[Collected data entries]
Start of Block

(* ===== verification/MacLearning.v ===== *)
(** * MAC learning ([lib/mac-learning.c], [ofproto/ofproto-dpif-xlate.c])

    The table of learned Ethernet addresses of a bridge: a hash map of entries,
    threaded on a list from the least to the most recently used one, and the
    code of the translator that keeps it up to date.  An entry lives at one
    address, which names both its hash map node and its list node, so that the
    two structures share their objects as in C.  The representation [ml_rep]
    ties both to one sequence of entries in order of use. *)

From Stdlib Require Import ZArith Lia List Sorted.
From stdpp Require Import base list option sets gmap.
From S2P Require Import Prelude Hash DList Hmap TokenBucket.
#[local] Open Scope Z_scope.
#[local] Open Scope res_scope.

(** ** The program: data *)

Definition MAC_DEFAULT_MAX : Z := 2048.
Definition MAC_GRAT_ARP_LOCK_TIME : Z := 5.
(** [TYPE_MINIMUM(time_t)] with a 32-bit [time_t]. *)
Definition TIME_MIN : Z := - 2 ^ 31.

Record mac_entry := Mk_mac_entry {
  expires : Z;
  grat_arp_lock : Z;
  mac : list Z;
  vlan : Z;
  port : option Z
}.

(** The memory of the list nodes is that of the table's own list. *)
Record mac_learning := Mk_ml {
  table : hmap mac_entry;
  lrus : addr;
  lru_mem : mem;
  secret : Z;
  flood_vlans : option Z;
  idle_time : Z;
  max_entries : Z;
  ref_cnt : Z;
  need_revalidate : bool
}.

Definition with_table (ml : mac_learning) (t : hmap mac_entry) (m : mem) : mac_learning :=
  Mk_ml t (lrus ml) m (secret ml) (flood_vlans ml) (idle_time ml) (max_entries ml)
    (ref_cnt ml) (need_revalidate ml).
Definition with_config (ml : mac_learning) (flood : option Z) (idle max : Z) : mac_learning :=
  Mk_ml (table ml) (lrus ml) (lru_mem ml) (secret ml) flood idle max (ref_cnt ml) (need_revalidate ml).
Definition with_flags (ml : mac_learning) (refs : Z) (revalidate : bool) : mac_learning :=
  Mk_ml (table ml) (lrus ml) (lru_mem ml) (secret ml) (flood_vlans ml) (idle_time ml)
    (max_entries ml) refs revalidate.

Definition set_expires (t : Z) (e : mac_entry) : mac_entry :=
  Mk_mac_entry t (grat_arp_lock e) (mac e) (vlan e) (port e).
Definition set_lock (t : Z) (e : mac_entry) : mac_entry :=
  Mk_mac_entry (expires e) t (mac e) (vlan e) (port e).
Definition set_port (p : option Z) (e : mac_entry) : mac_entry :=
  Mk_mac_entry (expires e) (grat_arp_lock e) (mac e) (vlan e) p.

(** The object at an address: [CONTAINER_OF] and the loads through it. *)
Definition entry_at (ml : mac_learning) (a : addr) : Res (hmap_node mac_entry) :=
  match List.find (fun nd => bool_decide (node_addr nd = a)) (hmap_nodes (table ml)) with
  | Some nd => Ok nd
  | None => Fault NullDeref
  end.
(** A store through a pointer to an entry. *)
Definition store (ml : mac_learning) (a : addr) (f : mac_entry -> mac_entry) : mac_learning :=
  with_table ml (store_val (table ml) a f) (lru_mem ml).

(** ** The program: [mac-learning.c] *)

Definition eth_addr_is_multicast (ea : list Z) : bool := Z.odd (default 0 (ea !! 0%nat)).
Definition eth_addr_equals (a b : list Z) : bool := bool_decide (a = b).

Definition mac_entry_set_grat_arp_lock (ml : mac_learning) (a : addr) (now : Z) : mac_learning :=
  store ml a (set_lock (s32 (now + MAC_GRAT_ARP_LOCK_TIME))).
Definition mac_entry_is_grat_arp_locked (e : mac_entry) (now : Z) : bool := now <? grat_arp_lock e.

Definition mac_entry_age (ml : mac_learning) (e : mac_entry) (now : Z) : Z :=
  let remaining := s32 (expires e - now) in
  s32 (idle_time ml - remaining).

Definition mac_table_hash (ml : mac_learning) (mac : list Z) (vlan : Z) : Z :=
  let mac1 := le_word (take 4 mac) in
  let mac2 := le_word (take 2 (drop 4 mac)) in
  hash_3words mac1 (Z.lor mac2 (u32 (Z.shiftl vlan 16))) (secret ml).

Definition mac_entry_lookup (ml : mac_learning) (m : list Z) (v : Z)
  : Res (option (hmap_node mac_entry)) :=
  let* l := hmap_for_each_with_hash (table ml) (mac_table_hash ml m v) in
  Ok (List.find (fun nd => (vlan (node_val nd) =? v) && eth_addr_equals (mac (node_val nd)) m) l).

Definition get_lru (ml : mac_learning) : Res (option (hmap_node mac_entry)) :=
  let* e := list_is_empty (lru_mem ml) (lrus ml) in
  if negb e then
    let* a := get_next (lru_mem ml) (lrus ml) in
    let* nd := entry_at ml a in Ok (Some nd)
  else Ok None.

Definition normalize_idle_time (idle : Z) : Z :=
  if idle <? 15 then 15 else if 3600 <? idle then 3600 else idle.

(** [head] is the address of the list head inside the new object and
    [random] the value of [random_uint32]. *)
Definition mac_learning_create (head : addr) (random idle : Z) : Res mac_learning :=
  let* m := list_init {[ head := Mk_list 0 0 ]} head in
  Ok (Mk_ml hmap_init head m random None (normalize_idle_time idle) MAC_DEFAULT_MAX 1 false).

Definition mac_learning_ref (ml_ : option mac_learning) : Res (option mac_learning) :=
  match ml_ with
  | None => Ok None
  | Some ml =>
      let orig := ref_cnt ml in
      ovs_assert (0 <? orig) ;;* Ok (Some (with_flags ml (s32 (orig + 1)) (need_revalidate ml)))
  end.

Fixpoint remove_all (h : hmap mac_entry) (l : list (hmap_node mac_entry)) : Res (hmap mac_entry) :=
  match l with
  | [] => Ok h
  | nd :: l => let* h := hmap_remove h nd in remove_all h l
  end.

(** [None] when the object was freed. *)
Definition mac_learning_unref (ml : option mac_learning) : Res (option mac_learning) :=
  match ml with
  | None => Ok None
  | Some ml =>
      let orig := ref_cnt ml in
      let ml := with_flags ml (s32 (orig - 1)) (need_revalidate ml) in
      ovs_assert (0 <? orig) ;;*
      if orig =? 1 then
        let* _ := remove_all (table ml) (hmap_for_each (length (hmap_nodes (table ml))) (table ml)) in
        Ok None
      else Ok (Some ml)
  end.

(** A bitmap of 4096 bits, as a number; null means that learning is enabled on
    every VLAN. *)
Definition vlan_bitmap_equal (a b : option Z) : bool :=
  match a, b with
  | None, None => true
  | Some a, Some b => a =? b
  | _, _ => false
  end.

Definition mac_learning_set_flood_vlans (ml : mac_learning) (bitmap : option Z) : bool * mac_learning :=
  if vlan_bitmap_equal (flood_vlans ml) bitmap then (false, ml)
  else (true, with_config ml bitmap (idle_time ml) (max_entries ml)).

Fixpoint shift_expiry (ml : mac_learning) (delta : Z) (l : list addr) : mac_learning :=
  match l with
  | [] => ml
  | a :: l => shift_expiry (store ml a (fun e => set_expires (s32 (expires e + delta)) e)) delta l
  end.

End of Block
Start of Block

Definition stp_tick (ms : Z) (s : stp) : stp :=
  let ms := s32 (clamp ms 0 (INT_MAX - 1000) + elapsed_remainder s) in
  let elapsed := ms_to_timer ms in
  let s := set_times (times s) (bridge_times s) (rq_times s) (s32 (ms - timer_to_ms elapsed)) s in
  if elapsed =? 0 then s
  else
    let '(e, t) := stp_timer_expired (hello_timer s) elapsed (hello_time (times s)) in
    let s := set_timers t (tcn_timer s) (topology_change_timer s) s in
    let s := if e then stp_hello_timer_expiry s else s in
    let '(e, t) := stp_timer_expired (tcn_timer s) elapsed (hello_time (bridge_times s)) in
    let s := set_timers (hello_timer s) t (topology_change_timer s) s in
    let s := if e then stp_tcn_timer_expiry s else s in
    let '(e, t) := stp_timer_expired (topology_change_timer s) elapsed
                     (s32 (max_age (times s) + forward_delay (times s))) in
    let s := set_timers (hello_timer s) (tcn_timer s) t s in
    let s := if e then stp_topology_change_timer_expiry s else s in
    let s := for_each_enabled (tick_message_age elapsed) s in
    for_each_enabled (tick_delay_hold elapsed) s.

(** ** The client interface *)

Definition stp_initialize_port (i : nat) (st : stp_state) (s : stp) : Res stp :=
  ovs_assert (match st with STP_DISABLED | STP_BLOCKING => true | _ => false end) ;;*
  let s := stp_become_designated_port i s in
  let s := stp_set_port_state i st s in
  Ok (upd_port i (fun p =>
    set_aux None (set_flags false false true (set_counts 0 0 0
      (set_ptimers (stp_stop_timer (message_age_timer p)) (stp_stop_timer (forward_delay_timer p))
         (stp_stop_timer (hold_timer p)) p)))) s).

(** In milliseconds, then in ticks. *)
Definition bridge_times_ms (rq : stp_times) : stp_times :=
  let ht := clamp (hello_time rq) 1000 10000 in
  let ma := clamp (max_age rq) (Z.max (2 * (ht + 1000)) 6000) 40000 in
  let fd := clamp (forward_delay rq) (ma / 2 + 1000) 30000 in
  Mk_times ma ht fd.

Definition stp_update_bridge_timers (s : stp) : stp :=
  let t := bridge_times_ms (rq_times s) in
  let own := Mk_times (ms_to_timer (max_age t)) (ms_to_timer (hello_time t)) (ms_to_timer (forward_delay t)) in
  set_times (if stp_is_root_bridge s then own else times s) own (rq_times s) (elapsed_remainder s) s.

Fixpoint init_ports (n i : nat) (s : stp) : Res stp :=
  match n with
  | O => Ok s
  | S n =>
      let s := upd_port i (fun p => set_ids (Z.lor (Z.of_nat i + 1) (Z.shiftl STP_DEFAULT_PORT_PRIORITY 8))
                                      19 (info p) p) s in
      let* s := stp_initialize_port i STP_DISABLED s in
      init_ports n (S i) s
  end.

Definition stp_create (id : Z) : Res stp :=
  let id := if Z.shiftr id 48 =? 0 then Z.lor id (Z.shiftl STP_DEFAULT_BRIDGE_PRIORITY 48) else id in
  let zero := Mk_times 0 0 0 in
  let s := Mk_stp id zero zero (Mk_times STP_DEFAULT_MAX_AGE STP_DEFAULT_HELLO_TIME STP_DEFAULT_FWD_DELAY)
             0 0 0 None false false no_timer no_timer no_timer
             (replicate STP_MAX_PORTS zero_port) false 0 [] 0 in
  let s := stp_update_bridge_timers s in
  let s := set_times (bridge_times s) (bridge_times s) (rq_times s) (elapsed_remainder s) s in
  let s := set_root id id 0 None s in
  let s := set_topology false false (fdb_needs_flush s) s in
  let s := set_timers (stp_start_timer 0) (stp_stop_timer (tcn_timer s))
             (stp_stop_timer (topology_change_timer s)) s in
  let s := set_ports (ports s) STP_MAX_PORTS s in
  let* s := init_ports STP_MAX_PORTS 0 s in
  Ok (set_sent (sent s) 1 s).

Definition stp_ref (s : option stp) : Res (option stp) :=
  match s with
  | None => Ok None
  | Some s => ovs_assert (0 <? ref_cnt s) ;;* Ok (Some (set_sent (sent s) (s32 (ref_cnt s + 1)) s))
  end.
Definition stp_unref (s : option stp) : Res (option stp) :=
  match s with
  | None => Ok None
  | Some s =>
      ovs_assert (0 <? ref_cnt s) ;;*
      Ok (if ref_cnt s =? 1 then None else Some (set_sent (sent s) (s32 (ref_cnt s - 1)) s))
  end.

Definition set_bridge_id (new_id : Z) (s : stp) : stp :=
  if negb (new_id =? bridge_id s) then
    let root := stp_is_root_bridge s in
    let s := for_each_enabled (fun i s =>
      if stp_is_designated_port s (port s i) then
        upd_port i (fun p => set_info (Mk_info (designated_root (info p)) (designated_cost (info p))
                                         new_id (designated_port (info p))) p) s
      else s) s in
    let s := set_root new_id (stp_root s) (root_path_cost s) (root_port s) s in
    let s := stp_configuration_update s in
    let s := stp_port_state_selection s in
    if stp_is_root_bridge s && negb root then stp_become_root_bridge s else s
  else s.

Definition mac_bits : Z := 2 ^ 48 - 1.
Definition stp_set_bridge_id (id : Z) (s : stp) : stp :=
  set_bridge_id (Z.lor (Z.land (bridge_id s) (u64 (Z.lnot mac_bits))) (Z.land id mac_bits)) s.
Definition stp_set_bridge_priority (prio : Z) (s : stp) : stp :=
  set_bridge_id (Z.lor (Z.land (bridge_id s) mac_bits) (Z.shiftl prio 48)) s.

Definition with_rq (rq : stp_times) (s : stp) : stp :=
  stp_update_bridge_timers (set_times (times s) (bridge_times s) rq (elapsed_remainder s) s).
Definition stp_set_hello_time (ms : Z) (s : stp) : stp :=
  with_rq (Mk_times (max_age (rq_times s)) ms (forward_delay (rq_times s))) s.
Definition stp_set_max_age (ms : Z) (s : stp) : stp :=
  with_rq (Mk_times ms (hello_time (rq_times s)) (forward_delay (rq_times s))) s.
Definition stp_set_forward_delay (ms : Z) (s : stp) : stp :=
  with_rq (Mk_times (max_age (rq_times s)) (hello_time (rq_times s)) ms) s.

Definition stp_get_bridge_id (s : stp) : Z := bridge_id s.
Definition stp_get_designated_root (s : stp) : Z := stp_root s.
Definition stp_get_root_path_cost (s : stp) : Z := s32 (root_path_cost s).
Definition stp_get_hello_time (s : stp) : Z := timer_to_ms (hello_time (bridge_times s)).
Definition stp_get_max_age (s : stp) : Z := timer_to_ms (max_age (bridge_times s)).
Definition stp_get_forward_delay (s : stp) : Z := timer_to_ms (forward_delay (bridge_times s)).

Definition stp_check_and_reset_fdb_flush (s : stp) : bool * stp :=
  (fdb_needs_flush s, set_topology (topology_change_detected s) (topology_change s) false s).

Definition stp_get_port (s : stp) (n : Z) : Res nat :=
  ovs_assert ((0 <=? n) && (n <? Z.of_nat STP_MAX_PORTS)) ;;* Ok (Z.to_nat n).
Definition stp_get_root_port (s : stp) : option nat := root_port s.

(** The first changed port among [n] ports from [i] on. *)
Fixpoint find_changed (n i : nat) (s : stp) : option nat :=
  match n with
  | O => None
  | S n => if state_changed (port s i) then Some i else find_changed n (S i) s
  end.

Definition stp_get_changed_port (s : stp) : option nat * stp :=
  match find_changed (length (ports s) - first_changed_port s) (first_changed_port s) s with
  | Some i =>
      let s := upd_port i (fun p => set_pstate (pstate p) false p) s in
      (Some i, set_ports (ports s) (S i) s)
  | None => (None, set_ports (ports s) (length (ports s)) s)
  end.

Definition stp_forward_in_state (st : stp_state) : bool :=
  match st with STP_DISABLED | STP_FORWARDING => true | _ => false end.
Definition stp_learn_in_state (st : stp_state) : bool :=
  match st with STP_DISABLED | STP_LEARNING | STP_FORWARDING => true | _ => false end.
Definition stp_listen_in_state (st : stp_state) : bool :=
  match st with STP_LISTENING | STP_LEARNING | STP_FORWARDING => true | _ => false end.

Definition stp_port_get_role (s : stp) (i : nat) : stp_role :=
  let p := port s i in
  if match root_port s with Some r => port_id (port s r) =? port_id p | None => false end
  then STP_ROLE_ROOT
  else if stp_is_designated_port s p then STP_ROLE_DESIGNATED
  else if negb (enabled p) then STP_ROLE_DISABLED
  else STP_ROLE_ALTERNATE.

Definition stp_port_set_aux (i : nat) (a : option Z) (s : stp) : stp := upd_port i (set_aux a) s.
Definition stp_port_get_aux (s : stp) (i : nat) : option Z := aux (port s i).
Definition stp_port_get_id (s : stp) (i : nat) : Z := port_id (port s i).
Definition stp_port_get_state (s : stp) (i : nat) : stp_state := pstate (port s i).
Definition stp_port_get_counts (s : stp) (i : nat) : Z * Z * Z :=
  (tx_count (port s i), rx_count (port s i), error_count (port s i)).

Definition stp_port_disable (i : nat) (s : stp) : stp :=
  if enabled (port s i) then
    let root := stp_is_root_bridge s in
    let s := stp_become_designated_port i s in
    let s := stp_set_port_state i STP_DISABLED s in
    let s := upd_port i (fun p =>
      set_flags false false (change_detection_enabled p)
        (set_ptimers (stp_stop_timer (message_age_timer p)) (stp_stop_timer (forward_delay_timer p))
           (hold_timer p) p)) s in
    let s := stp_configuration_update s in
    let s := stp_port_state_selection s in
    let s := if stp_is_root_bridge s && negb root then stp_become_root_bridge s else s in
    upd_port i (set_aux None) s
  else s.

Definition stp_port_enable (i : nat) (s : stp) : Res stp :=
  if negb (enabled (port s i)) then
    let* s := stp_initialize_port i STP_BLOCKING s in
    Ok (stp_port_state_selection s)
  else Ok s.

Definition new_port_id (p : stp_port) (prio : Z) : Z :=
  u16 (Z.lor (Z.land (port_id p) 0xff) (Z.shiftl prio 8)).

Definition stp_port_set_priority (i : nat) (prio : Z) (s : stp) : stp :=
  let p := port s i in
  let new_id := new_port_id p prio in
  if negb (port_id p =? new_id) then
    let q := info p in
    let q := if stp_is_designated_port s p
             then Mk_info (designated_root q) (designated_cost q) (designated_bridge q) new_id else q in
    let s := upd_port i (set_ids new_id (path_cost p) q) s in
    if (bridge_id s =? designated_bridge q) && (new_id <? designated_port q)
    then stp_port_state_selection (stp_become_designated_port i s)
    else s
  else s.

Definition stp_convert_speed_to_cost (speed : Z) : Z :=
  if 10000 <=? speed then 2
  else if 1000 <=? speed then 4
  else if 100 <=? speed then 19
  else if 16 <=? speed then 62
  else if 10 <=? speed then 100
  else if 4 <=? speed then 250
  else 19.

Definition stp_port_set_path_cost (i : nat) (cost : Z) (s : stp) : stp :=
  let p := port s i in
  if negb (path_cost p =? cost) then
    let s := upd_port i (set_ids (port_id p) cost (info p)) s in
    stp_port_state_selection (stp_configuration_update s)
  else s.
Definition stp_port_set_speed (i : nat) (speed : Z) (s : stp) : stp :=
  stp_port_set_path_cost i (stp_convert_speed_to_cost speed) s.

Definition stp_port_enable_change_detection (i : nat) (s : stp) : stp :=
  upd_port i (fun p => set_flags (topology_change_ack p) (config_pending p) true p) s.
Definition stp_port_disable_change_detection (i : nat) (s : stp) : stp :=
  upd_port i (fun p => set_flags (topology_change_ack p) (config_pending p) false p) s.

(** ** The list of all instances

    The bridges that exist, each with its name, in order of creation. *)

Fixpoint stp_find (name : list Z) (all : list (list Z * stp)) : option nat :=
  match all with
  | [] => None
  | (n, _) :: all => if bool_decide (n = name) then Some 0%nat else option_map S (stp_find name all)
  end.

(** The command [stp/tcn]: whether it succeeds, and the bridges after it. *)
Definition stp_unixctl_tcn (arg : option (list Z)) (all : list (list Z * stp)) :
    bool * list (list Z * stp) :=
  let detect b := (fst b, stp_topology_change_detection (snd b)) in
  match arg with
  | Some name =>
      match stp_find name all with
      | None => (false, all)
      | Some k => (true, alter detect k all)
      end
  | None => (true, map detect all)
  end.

End of Block

# Task
Reproduce the lines of the entries above from the one with "let s := for_each_enabled (tick_message_age" to the one with "Mk_times ma ht fd.", both included, exactly and without any other line.

# Written response
    let s := for_each_enabled (tick_message_age elapsed) s in
    for_each_enabled (tick_delay_hold elapsed) s.

(** ** The client interface *)

Definition stp_initialize_port (i : nat) (st : stp_state) (s : stp) : Res stp :=
  ovs_assert (match st with STP_DISABLED | STP_BLOCKING => true | _ => false end) ;;*
  let s := stp_become_designated_port i s in
  let s := stp_set_port_state i st s in
  Ok (upd_port i (fun p =>
    set_aux None (set_flags false false true (set_counts 0 0 0
      (set_ptimers (stp_stop_timer (message_age_timer p)) (stp_stop_timer (forward_delay_timer p))
         (stp_stop_timer (hold_timer p)) p)))) s).

(** In milliseconds, then in ticks. *)
Definition bridge_times_ms (rq : stp_times) : stp_times :=
  let ht := clamp (hello_time rq) 1000 10000 in
  let ma := clamp (max_age rq) (Z.max (2 * (ht + 1000)) 6000) 40000 in
  let fd := clamp (forward_delay rq) (ma / 2 + 1000) 30000 in
  Mk_times ma ht fd.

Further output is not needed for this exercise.